Categories: Personal Autism

Tyler Cowen has a really interesting piece with the catchy title An Economic and Rational Choice Approach to the Autism Spectrum and Human Neurodiversity. I found it interesting, anyway.

One of the commenters writes:

Please, please, please, do not refer to people with autism as “autistics”. I am the mother of a young man with autism and consider the word extremely offensive. He is a person, not a diagnosis. You may make an excellent point, but the use of that term sets my teeth so on edge that I cannot even read your publication. The correct phrase is PERSON, PEOPLE, OR INDIVIDUAL WITH AUTISM.

I reprint my response here in case Mr. Cowen feels that I did not live up to the standards of discourse he prefers for his blog:

You know what?

Fuck. You.

You are not the one who gets to decide whether to be offended. The autistics are, and you know what? I know a lot of autistic pople. NONE of us like “person with autism”, because that insultingly implies that autism is this horrible thing that happened to us, and that the real person is seperate from it.

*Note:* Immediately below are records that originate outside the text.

(* ===== verification/Dns.v ===== *)
(** * The DNS responder

    Models [node/src/entry_dns/packet_facade.rs] and
    [node/src/entry_dns/processing.rs]: the accessors of a DNS packet in a fixed
    buffer and the answer that sends every name to the local host.

    A string is its bytes ([from_utf8] is the check of the standard library).
    The facade borrows the buffer, so its operations return the changed facade.
    Indexing is checked: a read or write outside the buffer is a panic.  The codes
    of the DNS protocol come from a library and are parameters; the log line is
    left out, but not the reads that prepare it. *)
From S2P Require Import Prelude.
From stdpp Require Import base list.

Module Dns.
Local Open Scope Z_scope.
Local Open Scope rust_scope.

(** ** Strings *)

(** [std::str::from_utf8]: which byte strings are valid. *)
Definition is_cont (b : Z) : bool := (0x80 <=? b) && (b <=? 0xBF).
Fixpoint utf8_valid (fuel : nat) (l : list Z) : bool :=
  match fuel, l with
  | _, [] => true
  | O, _ => false
  | S fuel, a :: l =>
      if a <? 0x80 then utf8_valid fuel l
      else if (0xC2 <=? a) && (a <=? 0xDF) then
        match l with b :: l => is_cont b && utf8_valid fuel l | _ => false end
      else if (0xE0 <=? a) && (a <=? 0xEF) then
        match l with
        | b :: c :: l =>
            (if a =? 0xE0 then (0xA0 <=? b) && (b <=? 0xBF)
             else if a =? 0xED then (0x80 <=? b) && (b <=? 0x9F) else is_cont b)
            && is_cont c && utf8_valid fuel l
        | _ => false
        end
      else if (0xF0 <=? a) && (a <=? 0xF4) then
        match l with
        | b :: c :: d :: l =>
            (if a =? 0xF0 then (0x90 <=? b) && (b <=? 0xBF)
             else if a =? 0xF4 then (0x80 <=? b) && (b <=? 0x8F) else is_cont b)
            && is_cont c && is_cont d && utf8_valid fuel l
        | _ => false
        end
      else false
  end.
Definition from_utf8 (l : list Z) : option (list Z) := if utf8_valid (length l) l then Some l else None.

(** [str::split('.')] *)
Definition DOT : Z := 46.
Fixpoint split_dot (s : list Z) : list (list Z) :=
  match s with
  | [] => [[]]
  | c :: s =>
      if c =? DOT then [] :: split_dot s
      else match split_dot s with part :: parts => (c :: part) :: parts | [] => [[c]] end
  end.

(** ** Bytes of the buffer *)

Definition set_byte (buf : list Z) (i : nat) (b : Z) : run (list Z) :=
  if (i <? length buf)%nat then Ret (<[i := b]> buf) else Panic.

(** An [Option] in a computation that may panic; [None] returns early. *)
Definition opt_bind {A B} (m : run (option A)) (f : A → run (option B)) : run (option B) :=
  match m with
  | Panic => Panic
  | Ret None => Ret None
  | Ret (Some a) => f a
  end.
Notation "x <-! m ; k" := (opt_bind m (λ x, k))
  (at level 20, m at level 100, k at level 200, only parsing) : rust_scope.

Definition u16_from (buf : list Z) (start buflen : nat) : run (option Z) :=
  if (buflen <? start + 2)%nat then Ret None
  else a ← get buf start; b ← get buf (start + 1); Ret (Some (a * 2 ^ 8 + b)).

Definition u16_to (value : Z) (buf : list Z) (start : nat) : run (list Z * bool) :=
  if (length buf <? start + 2)%nat then Ret (buf, false)
  else
    buf ← set_byte buf start (u8 (Z.shiftr value 8));
    buf ← set_byte buf (start + 1) (u8 (Z.land value 0xFF));
    Ret (buf, true).

Definition u32_from (buf : list Z) (start buflen : nat) : run (option Z) :=
  high_word <-! u16_from buf start buflen;
  low_word <-! u16_from buf (start + 2) buflen;
  Ret (Some (Z.lor (u32 (Z.shiftl high_word 16)) low_word)).

(** The results of the two writes are ignored. *)
Definition u32_to (value : Z) (buf : list Z) (start : nat) : run (list Z * bool) :=
  '(buf, _) ← u16_to (u16 (Z.shiftr value 16)) buf start;
  '(buf, _) ← u16_to (u16 (Z.land value 0xFFFF)) buf (start + 2);
  Ret (buf, true).

(** Both loops over a name move on by at least one byte, and a read outside the
    buffer is a panic, so the length of the buffer is enough fuel. *)
Fixpoint find_string_seq_end_loop (fuel : nat) (buf : list Z) (local_offset buflen : nat) : run (option nat) :=
  match fuel with
  | O => Panic
  | S fuel =>
      if (buflen <? local_offset)%nat then Ret None
      else
        len ← get buf local_offset;
        if len =? 0 then Ret (Some (local_offset + 1)%nat)
        else find_string_seq_end_loop fuel buf (local_offset + (Z.to_nat len + 1)) buflen
  end.
Definition find_string_seq_end (buf : list Z) (offset buflen : nat) : run (option nat) :=
  find_string_seq_end_loop (S (S (length buf))) buf offset buflen.

Fixpoint extract_string_seq_loop (fuel : nat) (buf : list Z) (local_offset buflen : nat) (result : list Z)
    : run (option (list Z * nat)) :=
  match fuel with
  | O => Panic
  | S fuel =>
      if (buflen <=? local_offset)%nat then Ret None
      else
        len ← get buf local_offset;
        if len =? 0 then Ret (Some (result, (local_offset + 1)%nat))
        else
          let result := match result with [] => [] | _ => result ++ [DOT] end in
          let end_ := (local_offset + 1 + Z.to_nat len)%nat in
          if (buflen <? end_)%nat then Ret None
          else
            part ← slice buf (local_offset + 1) end_;
            match from_utf8 part with
            | Some s => extract_string_seq_loop fuel buf end_ buflen (result ++ s)
            | None => Ret None
            end
  end.
Definition extract_string_seq (buf : list Z) (offset buflen : nat) : run (option (list Z * nat)) :=
  extract_string_seq_loop (S (S (length buf))) buf offset buflen [].

(** [for i in 0..bytes.len()] *)
Fixpoint write_bytes (buf : list Z) (at_ : nat) (bytes : list Z) : run (list Z) :=
  match bytes with
  | [] => Ret buf
  | b :: bytes => buf ← set_byte buf at_ b; write_bytes buf (S at_) bytes
  end.

Fixpoint add_parts (buf : list Z) (local_offset : nat) (parts : list (list Z)) : run (list Z * option nat) :=
  match parts with
  | [] => Ret (buf, Some local_offset)
  | bytes :: parts =>
      if (length buf <? local_offset + length bytes + 1)%nat then Ret (buf, None)
      else
        buf ← set_byte buf local_offset (u8 (Z.of_nat (length bytes)));
        buf ← write_bytes buf (local_offset + 1) bytes;
        add_parts buf (local_offset + (1 + length bytes)) parts
  end.

Definition add_string_seq (buf : list Z) (offset : nat) (string : list Z) : run (list Z * option nat) :=
  '(buf, o) ← add_parts buf offset (match string with [] => [] | _ => split_dot string end);
  match o with
  | None => Ret (buf, None)
  | Some local_offset =>
      if (length buf <=? local_offset)%nat then Ret (buf, None)
      else buf ← set_byte buf local_offset 0; Ret (buf, Some (local_offset + 1)%nat)
  end.

(** ** Queries and records *)

Record Query := MkQuery { q_name : list Z; qtype : Z; qclass : Z; q_length : nat }.

Definition query_new (buf : list Z) (offset length_ : nat) : run (option Query) :=
  ne <-! extract_string_seq buf offset length_;
  let '(name, name_end) := (ne : list Z * nat) in
  qtype <-! u16_from buf name_end length_;
  qclass <-! u16_from buf (name_end + 2) length_;
  len ← usub (name_end + 4) offset;
  Ret (Some (MkQuery name qtype qclass len)).

Definition query_find_end (buf : list Z) (offset length_ : nat) : run (option nat) :=
  e <-! find_string_seq_end buf offset length_;
  let query_end := (e + 4)%nat in
  Ret (if (length_ <? query_end)%nat then None else Some query_end).

Record ResourceRecord := MkRr {
  r_name : list Z; rtype : Z; rclass : Z; time_to_live : Z; rdata : list Z; r_length : nat
}.

Definition record_new (buf : list Z) (offset buflen : nat) : run (option ResourceRecord) :=
  ne <-! extract_string_seq buf offset buflen;
  let '(name, name_end) := (ne : list Z * nat) in
  rtype <-! u16_from buf name_end buflen;
  rclass <-! u16_from buf (name_end + 2) buflen;
  ttl <-! u32_from buf (name_end + 4) buflen;
  rdata_length <-! u16_from buf (name_end + 8) buflen;
  let rdata_begin := (name_end + 10)%nat in
  let rdata_end := (rdata_begin + Z.to_nat rdata_length)%nat in
  len ← usub rdata_end offset;
  if (buflen <? offset + len)%nat then Ret None
  else rdata ← slice buf rdata_begin rdata_end; Ret (Some (MkRr name rtype rclass ttl rdata len)).

Definition record_find_end (buf : list Z) (offset length_ : nat) : run (option nat) :=
  name_end <-! find_string_seq_end buf offset length_;
  rdata_length <-! u16_from buf (name_end + 8) length_;
  let record_end := (name_end + 10 + Z.to_nat rdata_length)%nat in
  Ret (if (length_ <? record_end)%nat then None else Some record_end).

(** ** The facade *)

Record PacketFacade := MkFacade { buf : list Z; length_ : nat }.

Definition with_buf (self : PacketFacade) (b : list Z) : PacketFacade := MkFacade b (length_ self).

Definition facade_new (b : list Z) (len : nat) : PacketFacade := MkFacade b len.

Definition get_transaction_id (self : PacketFacade) : run (option Z) := u16_from (buf self) 0 (length_ self).
Definition set_transaction_id (self : PacketFacade) (v : Z) : run (PacketFacade * bool) :=
  '(b, ok) ← u16_to v (buf self) 0; Ret (with_buf self b, ok).

(** [req_len_opt]: the byte that is read, if the packet is long enough. *)
Definition flags_byte (self : PacketFacade) (i : nat) : option Z :=
  if (length_ self <? S i)%nat || (length (buf self) <? S i)%nat then None else buf self !! i.

(** The setters: keep [keep] of the byte, or in [bits]. *)
Definition set_flags (self : PacketFacade) (i : nat) (keep bits : Z) : PacketFacade * bool :=
  match buf self !! i with
  | Some b => (with_buf self (<[i := Z.lor (Z.land b keep) bits]> (buf self)), true)
  | None => (self, false)
  end.

Definition is_query (self : PacketFacade) : option bool := (λ b, Z.land b 0x80 =? 0) <$> flags_byte self 2.
Definition set_query (self : PacketFacade) (v : bool) := set_flags self 2 0x7F (if v then 0x00 else 0x80).
Definition get_opcode (self : PacketFacade) : option Z := (λ b, Z.shiftr (Z.land b 0x78) 3) <$> flags_byte self 2.
Definition set_opcode (self : PacketFacade) (v : Z) := set_flags self 2 0x87 (u8 (Z.shiftl v 3)).
Definition is_authoritative_answer (self : PacketFacade) : option bool := (λ b, 0 <? Z.land b 0x04) <$> flags_byte self 2.
Definition set_authoritative_answer (self : PacketFacade) (v : bool) := set_flags self 2 0xFB (if v then 0x04 else 0x00).
Definition is_truncated (self : PacketFacade) : option bool := (λ b, 0 <? Z.land b 0x02) <$> flags_byte self 2.
Definition set_truncated (self : PacketFacade) (v : bool) := set_flags self 2 0xFD (if v then 0x02 else 0x00).
Definition is_recursion_desired (self : PacketFacade) : option bool := (λ b, 0 <? Z.land b 0x01) <$> flags_byte self 2.
Definition set_recursion_desired (self : PacketFacade) (v : bool) := set_flags self 2 0xFE (if v then 0x01 else 0x00).
Definition is_recursion_available (self : PacketFacade) : option bool := (λ b, 0 <? Z.land b 0x80) <$> flags_byte self 3.
Definition set_recursion_available (self : PacketFacade) (v : bool) := set_flags self 3 0x7F (if v then 0x80 else 0x00).
Definition get_z (self : PacketFacade) : option bool := (λ b, 0 <? Z.land b 0x40) <$> flags_byte self 3.
Definition set_z (self : PacketFacade) (v : bool) := set_flags self 3 0xBF (if v then 0x40 else 0x00).
Definition is_authenticated_data (self : PacketFacade) : option bool := (λ b, 0 <? Z.land b 0x20) <$> flags_byte self 3.
Definition set_authenticated_data (self : PacketFacade) (v : bool) := set_flags self 3 0xDF (if v then 0x20 else 0x00).
Definition is_checking_disabled (self : PacketFacade) : option bool := (λ b, 0 <? Z.land b 0x10) <$> flags_byte self 3.
Definition set_checking_disabled (self : PacketFacade) (v : bool) := set_flags self 3 0xEF (if v then 0x10 else 0x00).
Definition get_rcode (self : PacketFacade) : option Z := (λ b, Z.land b 0x0F) <$> flags_byte self 3.
Definition set_rcode (self : PacketFacade) (v : Z) := set_flags self 3 0xF0 (Z.land v 0x0F).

It’s like referring to someone as a “person with humanity” or a “person with maleness”. This is a matter of identity.

Only place I’ve seen “person with autism” advocated is the eugenics nuts at Autism Speaks who want us wiped out.

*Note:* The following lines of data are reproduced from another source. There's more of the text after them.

(* ===== verification/Routing.v ===== *)
(** * Route search

    Models the routing part of [node/src/neighborhood/mod.rs]: the undesirability
    of nodes, the depth-first search of [routing_engine] and [routing_guts] with
    its pruning, [find_best_route_segment] and [find_exit_locations].

    [&mut minimum_undesirability] and [&mut research_exits] are a state passed
    through the search.  The order in which a hash set is iterated is a
    parameter, which may differ from one call to the next (a search visits a
    prefix at most once, so the prefix identifies the call).  Rust's recursion is
    bounded by the size of the database; running out of fuel is a panic. *)
From Stdlib Require Import String.
From S2P Require Import Prelude.
From S2P Require Import NeighborhoodDatabase.
From stdpp Require Import base list gmap strings.

Module Routing.
Import Neighborhood.
Local Open Scope Z_scope.

Definition UNREACHABLE_HOST_PENALTY : Z := 100000000.
Definition PAYLOAD_ZERO_SIZE : Z := 0.
Definition I64_MAX : Z := 2 ^ 63 - 1.

Inductive RouteDirection := Over | Back.
Global Instance RouteDirection_eq_dec : EqDecision RouteDirection.
Proof. solve_decision. Defined.

Inductive FallbackPreference := NoPreference | ExitCountryWithFallback | ExitCountryNoFallback.
Global Instance FallbackPreference_eq_dec : EqDecision FallbackPreference.
Proof. solve_decision. Defined.

Record ExitLocation := MkExitLocation {
  country_codes : list string;
  priority : Z
}.

Record UserExitPreferences := MkPreferences {
  exit_countries : list string;
  fallback_preference : FallbackPreference;
  locations_opt : option (list ExitLocation);
  db_countries : list string
}.
(** A request for exit countries does what it says, and no more.  In a
    consistent database with costs that fit and priorities from one up, the
    request is answered.  Afterwards the preference is the one asked for; the
    known countries are those of the exits found, sorted; a requested country is
    selected if it is among them or falling back had been allowed before, and an
    earlier selection stays unless it is requested again; an empty request clears
    the selection.  The database stays consistent, and every node's undesirability
    is that of its country under the new preferences.  The countries reported missing are the requested ones
    without an exit, and an error is reported when nothing that was asked for is
    there. *)
Lemma exit_request_handled (self : ExitState) (message : UiSetExitLocationRequest) (M : Z) :
  exit_ready self M → exit_inv self → Forall priority_ok (exit_locations message) →
  (1 < size (keys (database self)))%nat →
  let no_locations := bool_decide (exit_locations message = []) in
  ∃ cs self' response, init_db_countries self = Ret cs ∧
    handle_exit_location_message self message = Ret (self', response) ∧ exit_inv self' ∧
    fallback_preference (preferences self') = requested_preference (fallback_routing message) no_locations ∧
    db_countries (preferences self') = cs ∧ StronglySorted String.le cs ∧ NoDup cs ∧
    (∀ c, c ∈ exit_countries (preferences self') ↔
       no_locations = false ∧
       if decide (c ∈ requested message)
       then c ∈ cs ∨ fallback_preference (preferences self) = ExitCountryWithFallback
       else c ∈ exit_countries (preferences self)) ∧
    consistent (database self') ∧
    by_public_key (database self') = recosted self' no_locations <$> by_public_key (database self) ∧
    response_ok (preferences self') (filter (λ c, c ∉ cs) (requested message)) (show_countries message) response.
Proof. apply exit_request_spec. Qed.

I don’t have autism. I am autistic. This permeates everything I experience. It defines what it is like to be me. A thing that was otherwise like me, but not autistic, would be someone else.

So, a followup, someone on tumblr commented on having been corrected both ways. I elaborate:

Honestly, I don’t object to people who, for one reason or another, prefer to say “person with autism”. Heck, maybe there are people of whom it’s true; to be honest, I don’t identify as “male”, just as a person who happens to be male; it’s not part of my identity. Maybe there are people for whom autism isn’t identity-shaping.

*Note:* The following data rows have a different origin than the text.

(** [None] is [Err(())]. *)
Definition try_accept_debut (database : NeighborhoodDatabase) (debuting_agr : AccessibleGossipRecord)
    (gossip_source : SocketAddr) (prefs_opt : option UserExitPreferences)
    : run (NeighborhoodDatabase * option GossipAcceptanceResult) :=
  root_node ← root database;
  if (MAX_DEGREE <=? gossip_target_degree database (public_key root_node))%nat then Ret (database, None) else
  debuting_node ← new_record debuting_agr prefs_opt;
  let '(database, res) := add_node database debuting_node in
  debut_node_key ← expect_ok res;
  match add_half_neighbor database debut_node_key (clock RootRecord) with
  | (_, Err _) => Panic
  | (database, Ok true) =>
      database ← new_root_version database;
      if should_not_make_another_introduction debuting_agr then Ret (database, Some Accepted)
      else
        introduction_opt ← make_introduction database debuting_agr gossip_source;
        match introduction_opt with
        | Some (introduction, target_key, target_node_addr) =>
            Ret (database, Some (Reply introduction target_key target_node_addr))
        | None =>
            debut_gossip ← create_debut_gossip_response database debut_node_key;
            addr ← expect (a_node_addr_opt debuting_agr);
            Ret (database, Some (Reply debut_gossip (key_of debuting_agr) addr))
        end
  | (_, Ok false) => Panic
  end.

Definition debut_handle (targets : pass_targets) (database : NeighborhoodDatabase) (agrs : list AccessibleGossipRecord)
    (gossip_source : SocketAddr) (neighborhood_metadata : NeighborhoodMetadata) : run outcome :=
  agr ← get agrs 0;
  let source_agr := match a_node_addr_opt agr with
                    | None => MkAgr (a_signed_gossip agr) (a_signature agr) (Some (node_addr_from gossip_source)) (a_inner agr)
                    | Some _ => agr
                    end in
  let source_key := key_of source_agr in
  source_node_addr ← expect (a_node_addr_opt source_agr);
  preferred_key_opt ← find_more_appropriate_neighbor database source_agr;
  match preferred_key_opt with
  | Some preferred_key =>
      preferred ← expect (node_by_key database preferred_key);
      _ ← expect (node_addr_opt preferred);
      g ← make_pass_gossip database preferred_key;
      Ret (targets, database, Reply g source_key source_node_addr, [])
  | None =>
      '(database, result) ← try_accept_debut database source_agr gossip_source (user_exit_preferences_opt neighborhood_metadata);
      match result with
      | Some result => Ret (targets, database, result, [])
      | None =>
          lcn_key_opt ← find_least_connected_half_neighbor_excluding database source_agr;
          match lcn_key_opt with
          | None => Ret (targets, database, Failed NoSuitableNeighbors source_key source_node_addr, [])
          | Some lcn_key =>
              _ ← expect (node_by_key database lcn_key);
              g ← make_pass_gossip database lcn_key;
              Ret (targets, database, Reply g source_key source_node_addr, [])
          end
      end
  end.
(* ===== verification/VersionedData.v ===== *)
(** * Data versions and migrations

    Models [masq_lib/src/data_version.rs] (Module [DataVersion]),
    [node/src/sub_lib/data_version.rs] (Module [PackedVersion]) and
    [node/src/sub_lib/versioned_data.rs] (Module [Versioned]): versions, the
    table of migration steps, the search for the shortest chain of steps, and
    extraction of migrated data.

    A migration step is the function it computes.  The lock of the table is left
    out; the entry that [migration] caches in it is part of the result.  The order
    in which a hash map is iterated is a parameter. *)
From Stdlib Require Import String Ascii.
From S2P Require Import Prelude.
From S2P Require Import Cryptde.
From stdpp Require Import base list gmap strings.

(** ** [masq_lib/src/data_version.rs] *)

Module DataVersion.
Local Open Scope Z_scope.

Record DataVersion := MkVersion {
  major : Z;
  minor : Z
}.

Global Instance DataVersion_eq_dec : EqDecision DataVersion.
Proof. solve_decision. Defined.
Global Instance DataVersion_countable : Countable DataVersion.
Proof.
  apply (inj_countable' (λ v, (major v, minor v)) (λ '(a, b), MkVersion a b)). by intros [].
Defined.

Definition FUTURE_VERSION : DataVersion := MkVersion 0xFFFF 0xFFFF.

Definition partial_cmp (a b : DataVersion) : comparison :=
  match major a ?= major b with
  | Eq => minor a ?= minor b
  | c => c
  end.

(** [a > b]. *)
Definition gt (a b : DataVersion) : bool := match partial_cmp a b with Gt => true | _ => false end.

Definition new (major minor : Z) : run DataVersion :=
  panic_if ((4095 <? major) || (4095 <? minor)) (Ret (MkVersion major minor)).

(** [str::parse::<u16>]: an optional plus sign, then digits, at most 65535. *)
Fixpoint digits_value (acc : Z) (s : string) : option Z :=
  match s with
  | EmptyString => Some acc
  | String a s =>
      let d := Z.of_N (Ascii.N_of_ascii a) - 48 in
      if (0 <=? d) && (d <=? 9) && (acc * 10 + d <=? 0xFFFF) then digits_value (acc * 10 + d) s else None
  end.
Definition parse_u16 (s : string) : option Z :=
  match s with
  | EmptyString => None
  | String "+"%char EmptyString => None
  | String "+"%char s => digits_value 0 s
  | s => digits_value 0 s
  end.

(** [str::split] at a character. *)
Fixpoint split (c : Ascii.ascii) (s : string) : list string :=
  match s with
  | EmptyString => [EmptyString]
  | String a s =>
      if decide (a = c) then EmptyString :: split c s
      else match split c s with
           | part :: parts => String a part :: parts
           | [] => [String a EmptyString]
           end
  end.

(** [None] is the message about the syntax. *)
Definition from_str (s : string) : run (option DataVersion) :=
  match mapM parse_u16 (split "."%char s) with
  | Some [a; b] => v ← new a b; Ret (Some v)
  | _ => Ret None
  end.

(** *** Order *)

Definition version_number (v : DataVersion) : Z := major v * 2 ^ 16 + minor v.
Definition in_range (v : DataVersion) : Prop := 0 ≤ major v < 2 ^ 16 ∧ 0 ≤ minor v < 2 ^ 16.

But I do object, strongly, to people saying that it’s vital to separate the trait out and make it look alien and not part of the person, because for basically everyone I know (and I know a lot of autistics), it’s very much not that way at all.

I’ve yet to meet a person who has an autism diagnosis and prefers “person with autism”, that I know of.

Comments [archived]


From: Catsidhe
Date: 2012-01-23 15:00:47 -0600

+1

When I first came out as an Aspie, one of the points I was very careful about was this exact one.

My coming out post is here if you’re curious.


From: Lissa
Date: 2012-01-24 09:31:03 -0600

I’m autistic. It is part of my identity. It explains why I have panic attacks when people get near me, why I don’t make mouth noise (speak :) ) or understand it when other people do. Trying to separate “my autism” from “me” would be making a new person.

So I’m an autistic – I don’t “have” autism.
What other people call it is their business, but the presumption of them trying to speak for me would annoy me the way it did you.